In this case it was enough to just copy the same text multiple times.
After a quick research I found a neat way of doing this on the command line.
Let’s assume we have a file called short.txt and want to copy its content 100 times into a file called long.txt. We can do this with the following line:
seq 100 | xargs -Inone cat short.txt > long.txt
Let me explain:
- seq 100 outputs the numbers from 1 to 100 each on one line.
- | forwards all the output of the first command to the following one.
- xargs gets all the output from seq and takes another command as argument which it will run for each line of its input.
- -Inone sets the -I flag for xargs with a value of “none”. This will replace the string “none” in the following command with the line of input xargs passes to it. By setting I to “none” and not using “none” anywhere in the following command, we tell xargs to just ignore the previous input.
- cat short.txt is the command we give as argument to xargs. This command will be run 100 times now. cat stands for concatenate. We give it a file name as argument and all it does is to output the content of this file.

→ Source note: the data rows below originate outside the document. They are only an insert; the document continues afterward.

(** What stands for an icon: a definition, or what to look it up with. *)
Inductive icon_arg : Type :=
  | ArgDefinition (prefix : option string) (iconName : string) (i : icon)
  | ArgLookup (l : iconLookup).

Record icon_params := mkIconParams {
  ip_transform : partial_transform; ip_symbol : jsval; ip_mask : option icon_arg;
  ip_maskId : option string; ip_classes : list string; ip_attributes : obj jsval;
  ip_styles : obj string }.

Definition resolve_arg (s : fa) (a : icon_arg) : option (option string * string * icon) :=
  match a with
  | ArgDefinition p n i => Some (p, n, i)
  | ArgLookup l => fst (findIconDefinition s l)
  end.

Definition no_mask : found_icon := mkFound false None None no_element.

Definition render (s : fa) (draw : nat -> nat) (n : nat)
  (iconDefinition : option (option string * string * icon))
  (mask : option (option string * string * icon)) (p : icon_params) : option (list abstract * nat) :=
  match iconDefinition with
  | None => None
  | Some (prefix, iconName, i) =>
      Some (makeInlineSvgAbstract (config s) draw n
        (mkSvgParams (asFoundIcon (config s) i)
           (match mask with Some (_, _, m) => asFoundIcon (config s) m | None => no_mask end)
           (ostr prefix) (VStr iconName) (complete (ip_transform p)) (ip_symbol p) (ip_maskId p)
           (mkExtra (ip_classes p) (ip_styles p) (ip_attributes p)) false))
  end.

(** [api.icon = resolveIcons(render)] *)
Definition api_icon (s : fa) (draw : nat -> nat) (n : nat) (a : icon_arg) (p : icon_params)
  : option (list abstract * nat) :=
  let mask := match ip_mask p with Some m => resolve_arg s m | None => None end in
  render s draw n (resolve_arg s a) mask p.

Definition prefixed (c : obj jsval) (suffix : string) : string :=
  to_str (config_get c "cssPrefix") +:+ "-" +:+ suffix.

Definition api_text (s : fa) (is_ie : bool) (text : string) (pt : partial_transform) (classes : list string)
  (attributes : obj jsval) (styles : obj string) : list abstract :=
  makeLayersTextAbstract is_ie text DUndefined DUndefined (complete pt)
    (mkExtra (prefixed (config s) "layers-text" :: classes) styles attributes) false.

Definition api_counter (s : fa) (text : string) (classes : list string)
  (attributes : obj jsval) (styles : obj string) : list abstract :=
  makeLayersCounterAbstract text
    (mkExtra (prefixed (config s) "layers-counter" :: classes) styles attributes).

(** [args]: the abstracts the assembler adds, in order. *)
Definition api_layer (s : fa) (classes : list string) (args : list (list abstract)) : list abstract :=
  [el "span" [("class", VStr (join " " (prefixed (config s) "layers" :: classes)))] (concat args)].

(** [html] of what a method returns. *)
Definition html_of (l : list abstract) : list string := map toHtml l.

(** * Well-formed output *)
Create HintDb html.

Lemma names_ok_keys o : names_ok o <-> forall k, k ∈ keys o -> name_ok k = true.
Proof.
  unfold names_ok, keys. rewrite Forall_forall. split.
  - intros H k (kv & -> & Hkv)%list_elem_of_fmap_1. auto.
  - intros H kv Hkv. apply H. by apply list_elem_of_fmap_2.
Qed.
Lemma names_ok_set k v o : name_ok k = true -> names_ok o -> names_ok (set k v o).
Proof. rewrite !names_ok_keys. intros Hk Ho k' [->|H]%elem_of_keys_set; auto. Qed.
Lemma names_ok_spread o1 o2 : names_ok o1 -> names_ok o2 -> names_ok (spread o1 o2).
Proof. rewrite !names_ok_keys. intros H1 H2 k [H|H]%keys_spread; auto. Qed.
Lemma names_ok_literal l : names_ok l -> names_ok (literal l).
Proof. apply names_ok_spread. constructor. Qed.
Lemma names_ok_app o1 o2 : names_ok o1 -> names_ok o2 -> names_ok (o1 ++ o2).
Proof. intros. by apply Forall_app. Qed.

Notation ok_nodes := (Forall (fun a => nodes_ok a = true)).

Lemma nodes_ok_AEl t o cs :
  nodes_ok (AEl t o cs) = true <-> name_ok (default "undefined" t) = true /\ names_ok o /\ ok_nodes cs.
Proof.
  cbn. rewrite !andb_true_iff, !forallb_forall. unfold names_ok. rewrite !Forall_forall.
  setoid_rewrite list_elem_of_In. split; [intros [[H1 H2] H3]|intros (H1 & H2 & H3)]; auto.
Qed.
Lemma nodes_ok_el t l cs : name_ok t = true -> names_ok l -> ok_nodes cs -> nodes_ok (el t l cs) = true.
Proof. intros H1 H2 H3. apply nodes_ok_AEl. split; [done|]. split; [by apply names_ok_literal|done]. Qed.
#[export] Hint Resolve names_ok_set names_ok_spread names_ok_literal nodes_ok_el Forall_nil_2 : html.

(** Side conditions on names that are written out are evaluated. *)
Ltac ok_nodes :=
  repeat first
    [ assumption | reflexivity
    | match goal with
      | |- names_ok (spread _ _) => apply names_ok_spread
      | |- names_ok (set _ _ _) => apply names_ok_set
      | |- names_ok (literal _) => apply names_ok_literal
      | |- names_ok (_ ++ _) => apply names_ok_app
      | |- names_ok [] => constructor
      | |- names_ok (_ :: _) => constructor
      | |- names_ok FILL => by_decide
      | |- names_ok ANIMATION_BASE => by_decide
      | |- names_ok OPACITY_ANIMATE => by_decide
      | |- names_ok ALL_SPACE => by_decide
      | |- nodes_ok (el _ _ _) = true => apply nodes_ok_el
      | |- nodes_ok (AEl _ _ _) = true => apply nodes_ok_AEl; split_and!
      | |- Forall _ [] => constructor
      | |- Forall _ (_ :: _) => constructor
      | |- Forall _ (_ ++ _) => apply Forall_app; split
      | |- context [if ?b then _ else _] => destruct b
      end ].

Lemma asFoundIcon_ok c i : nodes_ok (fi_icon (asFoundIcon c i)) = true.
Proof. unfold asFoundIcon. cbn [fi_icon]. destruct (svgPathData i); ok_nodes. Qed.
Lemma missingIconAbstract_ok b : nodes_ok (missingIconAbstract b) = true.
Proof. unfold missingIconAbstract. ok_nodes. Qed.
#[export] Hint Resolve asFoundIcon_ok missingIconAbstract_ok : html.

Lemma nodes_ok_parts a : nodes_ok a = true ->
  name_ok (default "undefined" (tag_of a)) = true /\ names_ok (attributes_of a) /\ ok_nodes (children_of a).
Proof. destruct a as [s|t o cs]; [intros; split_and!; [done|constructor..]|]. by intros ?%nodes_ok_AEl. Qed.

Lemma fillBlack_ok f a : nodes_ok a = true -> nodes_ok (fillBlack f a) = true.
Proof.
  destruct a as [s|t o cs]; [done|]. cbn -[nodes_ok]. destruct (_ || _); [|done].
  rewrite !nodes_ok_AEl. intros (? & ? & ?). split_and!; ok_nodes.
Qed.
Lemma deGroup_ok a : nodes_ok a = true -> ok_nodes (deGroup a).
Proof. unfold deGroup. case_bool_decide; [by intros (_ & _ & ?)%nodes_ok_parts|by repeat constructor]. Qed.

Definition ok_content (ct : content) : Prop := names_ok (ct_attributes ct) /\ ok_nodes (ct_children ct).

Lemma grouping_ok main t w1 w2 :
  nodes_ok (fi_icon main) = true -> nodes_ok (generateAbstractTransformGrouping main t w1 w2) = true.
Proof. intros (? & ? & ?)%nodes_ok_parts. unfold generateAbstractTransformGrouping. ok_nodes. Qed.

- With seq 100 | xargs -Inone cat short.txt so far, we output 100 times the content of short.txt.
- The last part, > long.txt takes this output now and redirects it into the file long.txt.
There are many other Unix tools you could use to achieve this task, but I like this solution in particular because it uses only really basic Unix tools. There is no need to learn some more cryptic, tool specific syntax like with sed or printf.